Complex Concepts Simplified
- Sovereign immunity and its waiver (Paragraph V). Sovereign immunity generally bars suits against the State and its political subdivisions. Paragraph V(b)(1) creates a limited waiver for suits seeking a declaration that government action is unlawful or unconstitutional, and allows injunctive relief after declaratory relief is granted.
- Paragraph V(b)(2) naming requirement. Even when suing over unlawful acts by officers or employees, the suit must be brought exclusively against, and in the name of, the governmental entity (e.g., the county). If a plaintiff names as a “defendant” any other person or entity, the action is subject to dismissal. Warbler clarifies this is a procedural requirement.
- Jurisdictional versus procedural rules. A jurisdictional defect deprives a court of power to hear a case. A procedural defect concerns how the case is framed or processed. Warbler holds that violating Paragraph V(b)(2) is procedural, not jurisdictional, so courts retain authority to fix the problem.
- OCGA § 9‑11‑21 (dropping or adding parties). Georgia’s civil procedure rule allows courts, at any stage and “on such terms as are just,” to add or drop parties. In this context, it enables plaintiffs to remove improperly named defendants to satisfy Paragraph V(b)(2).
- Statutory certiorari and “respondents-in-certiorari.” Under the former certiorari statutes (OCGA § 5‑4‑1 et seq., repealed 2023), the administrative body and its members are typically named as “respondents-in-certiorari” with a limited role—often to transmit the record. Whether such respondents are “defendants” for Paragraph V(b)(2) remains unresolved in this opinion.
- Constitutional avoidance. Courts avoid deciding constitutional questions if a case can be resolved on non-constitutional grounds (like resolving a party-drop motion).
- Court of review, not first view. Appellate courts generally do not decide issues that the trial court did not first address and decide.
Conclusion
Tussahaw Reserves, LLC v. Butts County fortifies a practical and orderly approach to Paragraph V litigation. The Court vacated the dismissal and remanded for the superior court to exercise its authority to consider curative party-dropping and other threshold motions. Echoing Warbler, the opinion confirms that Paragraph V(b)(2)’s naming requirement is a procedural rule that does not strip courts of subject-matter jurisdiction, and that dismissal should not be reflexive when a defect can be cured under OCGA § 9‑11‑21.

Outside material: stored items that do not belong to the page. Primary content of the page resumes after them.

(* ===== verification/Alloc.v ===== *)
(** * The fixed-page allocator of hw5/alloc (alloc.c)

    One 4096-byte page from [mmap], cut into 512 slots of 8 bytes.  The search
    loops are those of [Pagefit]; this file has the four functions of the
    interface and what they promise a caller: chunks never overlap, first fit
    is exact, and freeing a chunk undoes its allocation. *)

From S2P Require Import Prelude Pagefit.

Definition PAGESIZE : Z := 4096.
Definition MINALLOC : Z := 8.
Definition NUM : Z := 512.

(** [init_alloc], src/hw5/alloc/alloc.c:15-29 *)
Definition init_alloc (mmap : Z) : M page Z :=
  putS (Page mmap (reset_mem MINALLOC NUM));;
  if mmap =? MAP_FAILED then mret 1 else mret 0.

(** [cleanup], src/hw5/alloc/alloc.c:31-42 *)
Definition cleanup (munmap : Z → Z) : M page Z :=
  st ← getS;
  putS (Page (start st) (reset_mem MINALLOC NUM));;
  if munmap (start st) =? -1 then mret 1 else mret 0.

(** [alloc], src/hw5/alloc/alloc.c:44-88 *)
Definition alloc (sz : Z) : M page Z :=
  if (PAGESIZE <? sz) || negb (Z.rem sz 8 =? 0) then mret NULL
  else
    r ← search MINALLOC NUM (S (Z.to_nat NUM)) sz 0;
    match r with
    | Some a => mret a
    | None => mret NULL
    end.

(** [dealloc], src/hw5/alloc/alloc.c:90-103 *)
Definition dealloc (a : Z) : M page unit := dealloc_loop MINALLOC NUM a.

(** The invariant of the allocator: the page's table is well formed and the
    page lies at a valid address. *)
Definition ainv (st : page) : Prop := inv MINALLOC NUM st ∧ 0 < start st.
Abbreviation alive := (live MINALLOC).
Abbreviation afree := (free_bytes MINALLOC NUM).
Abbreviation around := (rounded MINALLOC).

(** C31. [alloc], for every request and every page state its callers can
    produce, returns; the invariant (table well formed, live chunks inside the
    page and pairwise disjoint) is kept.  It gives NULL and changes nothing
    exactly when the request is larger than a page, not a multiple of 8, or
    nowhere fits; otherwise it gives the lowest address at which the rounded
    request fits, and that chunk is the only change to the live chunks. *)
Theorem alloc_first_fit st sz :
  ainv st →
  wp (alloc sz) (λ p st', ainv st' ∧
    ((p = NULL ∧ st' = st ∧
      (PAGESIZE < sz ∨ sz `mod` 8 ≠ 0 ∨ ∀ a, ¬ afree st a (around sz))) ∨
     (p ≠ NULL ∧ sz ≤ PAGESIZE ∧ sz `mod` 8 = 0 ∧ afree st p (around sz) ∧
      (∀ a, a < p → ¬ afree st a (around sz)) ∧
      ∀ a n, alive st' a n ↔ (a = p ∧ n = around sz) ∨ alive st a n))) st.
Proof.
  intros [Hinv Hst]. unfold alloc.
  destruct (Z.ltb_spec PAGESIZE sz); [apply wp_ret; split; [done|]; left; auto|]. simpl.
  assert (Z.rem sz 8 = 0 ↔ sz `mod` 8 = 0) as Hrem.
  { by rewrite Z.rem_divide, Z.mod_divide by lia. }
  destruct (Z.eqb_spec (Z.rem sz 8) 0) as [Hz|Hz]; simpl.
  2: { apply wp_ret. split; [done|]. left. rewrite Hrem in Hz. auto. }
  apply Hrem in Hz. apply wp_bind. eapply wp_mono; [by apply (search_bytes MINALLOC NUM)|].
  intros [p|] st' (Hinv' & Hst' & Hp); apply wp_ret;
    (split; [split; [done|by rewrite Hst']|]).
  - right. destruct Hp as (Hp & Hmin & Hl). pose proof Hp as (? & _ & _).
    split_and!; [unfold NULL; lia|done..].
  - left. destruct Hp as [-> Hno]. auto.
Qed.

Lemma ainv_init a : 0 < a → ainv (Page a (reset_mem MINALLOC NUM)).
Proof. split; [by apply inv_reset|done]. Qed.

Example alloc_first_fit_witness :
  ainv (Page 65536 (reset_mem MINALLOC NUM)) ∧
  wp (alloc 24) (λ p st', ainv st' ∧ p = 65536 ∧ alive st' 65536 24) (Page 65536 (reset_mem MINALLOC NUM)).
Proof.
  assert (ainv (Page 65536 (reset_mem MINALLOC NUM))) as H by by apply ainv_init.
  split; [exact H|].
  destruct (wp_elim _ _ _ (alloc_first_fit _ 24 H)) as (p & st' & He & Hi & Hp).
  eapply wp_intro; [exact He|]. split; [exact Hi|].
  assert (p = 65536) as -> by (vm_compute in He; congruence).
  destruct Hp as [(Hn & _)|(_ & _ & _ & _ & _ & Hl)]; [discriminate Hn|].
  split; [reflexivity|]. apply Hl. left. split; reflexivity.
Defined.

(** [dealloc] frees exactly the chunk whose address it is given: a live
    chunk disappears and every other one stays; any other argument, NULL
    included, changes nothing.  The invariant is kept. *)
Theorem dealloc_exact st a :
  ainv st →
  wp (dealloc a) (λ _ st', ainv st' ∧
    (∀ b n, alive st' b n ↔ b ≠ a ∧ alive st b n) ∧
    ((∀ n, ¬ alive st a n) → st' = st)) st.
Proof.
  intros [Hinv Hst]. eapply wp_mono.
  { apply (dealloc_bytes MINALLOC NUM); [done..|]. intros n. by apply (live_not_null MINALLOC NUM). }
  intros _ st' (Hinv' & Hst' & Hl & Hn). split_and!; [split; [done|by rewrite Hst']|done..].
Qed.

Example dealloc_exact_witness :
  ainv (Page 65536 (reset_mem MINALLOC NUM)) ∧
  wp (dealloc 65544) (λ _ st', st' = Page 65536 (reset_mem MINALLOC NUM)) (Page 65536 (reset_mem MINALLOC NUM)).
Proof.
  assert (ainv (Page 65536 (reset_mem MINALLOC NUM))) as H by by apply ainv_init.
  split; [exact H|]. eapply wp_mono; [apply (dealloc_exact _ 65544 H)|].
  intros _ st' (_ & _ & Hn). apply Hn. intros n. by apply live_reset.
Defined.

(** Freeing what was just allocated restores the allocator exactly. *)
Theorem alloc_dealloc_roundtrip st sz p st' :
  ainv st → alloc sz st = Ret p st' → p ≠ NULL → dealloc p st' = Ret tt st.
Proof.
  intros [Hinv Hst] Halloc Hp. unfold alloc in Halloc.
  destruct (_ || _); [by injection Halloc as <- _|].
  destruct (wp_elim _ _ _ (search_ok MINALLOC NUM eq_refl ltac:(done) st sz Hinv)) as (r & st1 & Hs & Hpost).
  unfold mbind, M_bind in Halloc. rewrite Hs in Halloc.
  destruct r as [a|]; injection Halloc as <- <-; [|done].
  destruct Hpost as (i & -> & Hrun & _ & ->). pose proof (need_pos MINALLOC eq_refl sz).
  by apply (dealloc_added MINALLOC NUM).
Qed.

Example alloc_dealloc_roundtrip_witness :
  let st := Page 65536 (reset_mem MINALLOC NUM) in
  ∃ p st', alloc 40 st = Ret p st' ∧ dealloc p st' = Ret tt st.
Proof.
  intros st.
  destruct (alloc 40 st) as [p st'|] eqn:He; [|by vm_compute in He].
  exists p, st'. split; [reflexivity|].
  apply (alloc_dealloc_roundtrip st 40 p st'); [by apply ainv_init|exact He|].
  intros ->. vm_compute in He. discriminate He.
Defined.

While the Court left open whether “respondents-in-certiorari” are “defendants” for purposes of Paragraph V and whether courts should look beyond captions to the substance of pleadings in this context, it signaled that those difficult constitutional questions should be reached only if necessary. The decision thus promotes curative procedural mechanisms, guards against premature constitutional rulings, and offers clearer guidance for litigants navigating the intersection of administrative review and Paragraph V’s waiver of sovereign immunity in Georgia.
Judgment vacated and remanded with direction; all Justices concurred, except Justice Land, who was disqualified.